***** Supplied information

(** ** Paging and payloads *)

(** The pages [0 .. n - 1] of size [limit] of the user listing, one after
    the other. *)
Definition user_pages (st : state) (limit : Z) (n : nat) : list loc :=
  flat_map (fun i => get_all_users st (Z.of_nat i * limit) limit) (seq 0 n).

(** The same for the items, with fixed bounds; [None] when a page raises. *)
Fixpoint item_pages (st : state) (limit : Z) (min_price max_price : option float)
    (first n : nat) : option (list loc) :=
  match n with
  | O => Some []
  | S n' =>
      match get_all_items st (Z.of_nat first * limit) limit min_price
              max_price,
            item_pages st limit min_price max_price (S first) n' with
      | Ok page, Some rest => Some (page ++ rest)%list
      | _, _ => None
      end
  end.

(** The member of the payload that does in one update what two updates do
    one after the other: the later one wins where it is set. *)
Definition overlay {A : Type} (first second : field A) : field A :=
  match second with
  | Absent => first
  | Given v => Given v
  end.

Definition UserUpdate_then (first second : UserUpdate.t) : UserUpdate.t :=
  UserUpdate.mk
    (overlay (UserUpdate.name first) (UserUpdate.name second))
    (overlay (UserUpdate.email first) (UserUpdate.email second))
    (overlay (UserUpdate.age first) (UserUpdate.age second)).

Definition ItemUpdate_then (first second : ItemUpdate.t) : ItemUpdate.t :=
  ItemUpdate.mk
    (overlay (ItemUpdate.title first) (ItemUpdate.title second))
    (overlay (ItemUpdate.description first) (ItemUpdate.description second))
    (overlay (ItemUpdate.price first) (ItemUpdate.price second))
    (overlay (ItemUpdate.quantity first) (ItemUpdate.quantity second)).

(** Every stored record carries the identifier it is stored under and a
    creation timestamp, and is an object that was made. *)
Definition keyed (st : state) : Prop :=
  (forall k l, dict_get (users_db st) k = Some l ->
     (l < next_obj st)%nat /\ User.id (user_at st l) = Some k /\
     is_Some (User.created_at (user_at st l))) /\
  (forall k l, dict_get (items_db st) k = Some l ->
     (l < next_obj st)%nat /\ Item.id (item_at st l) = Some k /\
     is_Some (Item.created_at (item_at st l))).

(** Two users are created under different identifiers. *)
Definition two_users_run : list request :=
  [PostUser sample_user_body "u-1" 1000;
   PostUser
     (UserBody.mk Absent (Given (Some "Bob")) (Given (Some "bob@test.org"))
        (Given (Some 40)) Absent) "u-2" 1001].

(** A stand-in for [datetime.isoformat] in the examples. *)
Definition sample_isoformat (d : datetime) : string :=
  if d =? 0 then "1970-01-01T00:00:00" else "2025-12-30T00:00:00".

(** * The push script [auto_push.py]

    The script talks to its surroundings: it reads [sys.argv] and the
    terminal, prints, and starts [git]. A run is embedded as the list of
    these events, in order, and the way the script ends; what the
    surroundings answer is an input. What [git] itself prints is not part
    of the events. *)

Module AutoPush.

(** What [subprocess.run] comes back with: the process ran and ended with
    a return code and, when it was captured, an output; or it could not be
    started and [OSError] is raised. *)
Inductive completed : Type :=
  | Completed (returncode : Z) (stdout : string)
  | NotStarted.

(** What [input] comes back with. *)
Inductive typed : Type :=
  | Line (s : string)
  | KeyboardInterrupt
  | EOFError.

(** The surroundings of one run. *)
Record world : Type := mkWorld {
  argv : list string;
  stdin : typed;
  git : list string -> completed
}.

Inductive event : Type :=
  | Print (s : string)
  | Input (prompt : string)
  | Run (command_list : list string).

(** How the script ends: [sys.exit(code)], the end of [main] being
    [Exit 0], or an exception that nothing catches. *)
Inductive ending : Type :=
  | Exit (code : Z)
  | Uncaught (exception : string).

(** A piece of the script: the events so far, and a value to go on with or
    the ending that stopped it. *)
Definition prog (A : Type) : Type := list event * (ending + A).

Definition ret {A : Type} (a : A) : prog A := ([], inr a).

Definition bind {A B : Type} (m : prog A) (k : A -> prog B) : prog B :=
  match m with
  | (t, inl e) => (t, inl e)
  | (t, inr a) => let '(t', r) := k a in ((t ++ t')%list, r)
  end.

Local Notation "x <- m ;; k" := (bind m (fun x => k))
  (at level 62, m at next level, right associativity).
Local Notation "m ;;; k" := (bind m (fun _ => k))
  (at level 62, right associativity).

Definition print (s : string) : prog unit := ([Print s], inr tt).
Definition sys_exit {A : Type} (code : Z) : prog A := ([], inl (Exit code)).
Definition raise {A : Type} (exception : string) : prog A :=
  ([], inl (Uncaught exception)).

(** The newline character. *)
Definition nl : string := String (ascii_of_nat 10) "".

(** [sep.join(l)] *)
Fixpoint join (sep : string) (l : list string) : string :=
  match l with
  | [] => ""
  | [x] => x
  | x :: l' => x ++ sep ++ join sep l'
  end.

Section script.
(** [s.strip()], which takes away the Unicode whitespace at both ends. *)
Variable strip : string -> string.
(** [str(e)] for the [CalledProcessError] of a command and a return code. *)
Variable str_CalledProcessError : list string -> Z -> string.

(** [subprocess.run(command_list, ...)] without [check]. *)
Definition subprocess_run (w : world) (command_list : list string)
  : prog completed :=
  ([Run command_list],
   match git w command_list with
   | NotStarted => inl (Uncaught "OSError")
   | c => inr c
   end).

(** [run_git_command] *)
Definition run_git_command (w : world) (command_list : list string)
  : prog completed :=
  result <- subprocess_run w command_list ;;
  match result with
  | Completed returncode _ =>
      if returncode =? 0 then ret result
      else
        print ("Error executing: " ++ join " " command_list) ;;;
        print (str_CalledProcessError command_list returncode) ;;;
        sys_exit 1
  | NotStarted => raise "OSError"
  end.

**********

Task requirements = Among the records above, repeat exactly the line with "second : field", the line with "(overlay (UserUpdate.name first)", and every line in between, and only those.

Your solution =
Definition overlay {A : Type} (first second : field A) : field A :=
  match second with
  | Absent => first
  | Given v => Given v
  end.

Definition UserUpdate_then (first second : UserUpdate.t) : UserUpdate.t :=
  UserUpdate.mk
    (overlay (UserUpdate.name first) (UserUpdate.name second))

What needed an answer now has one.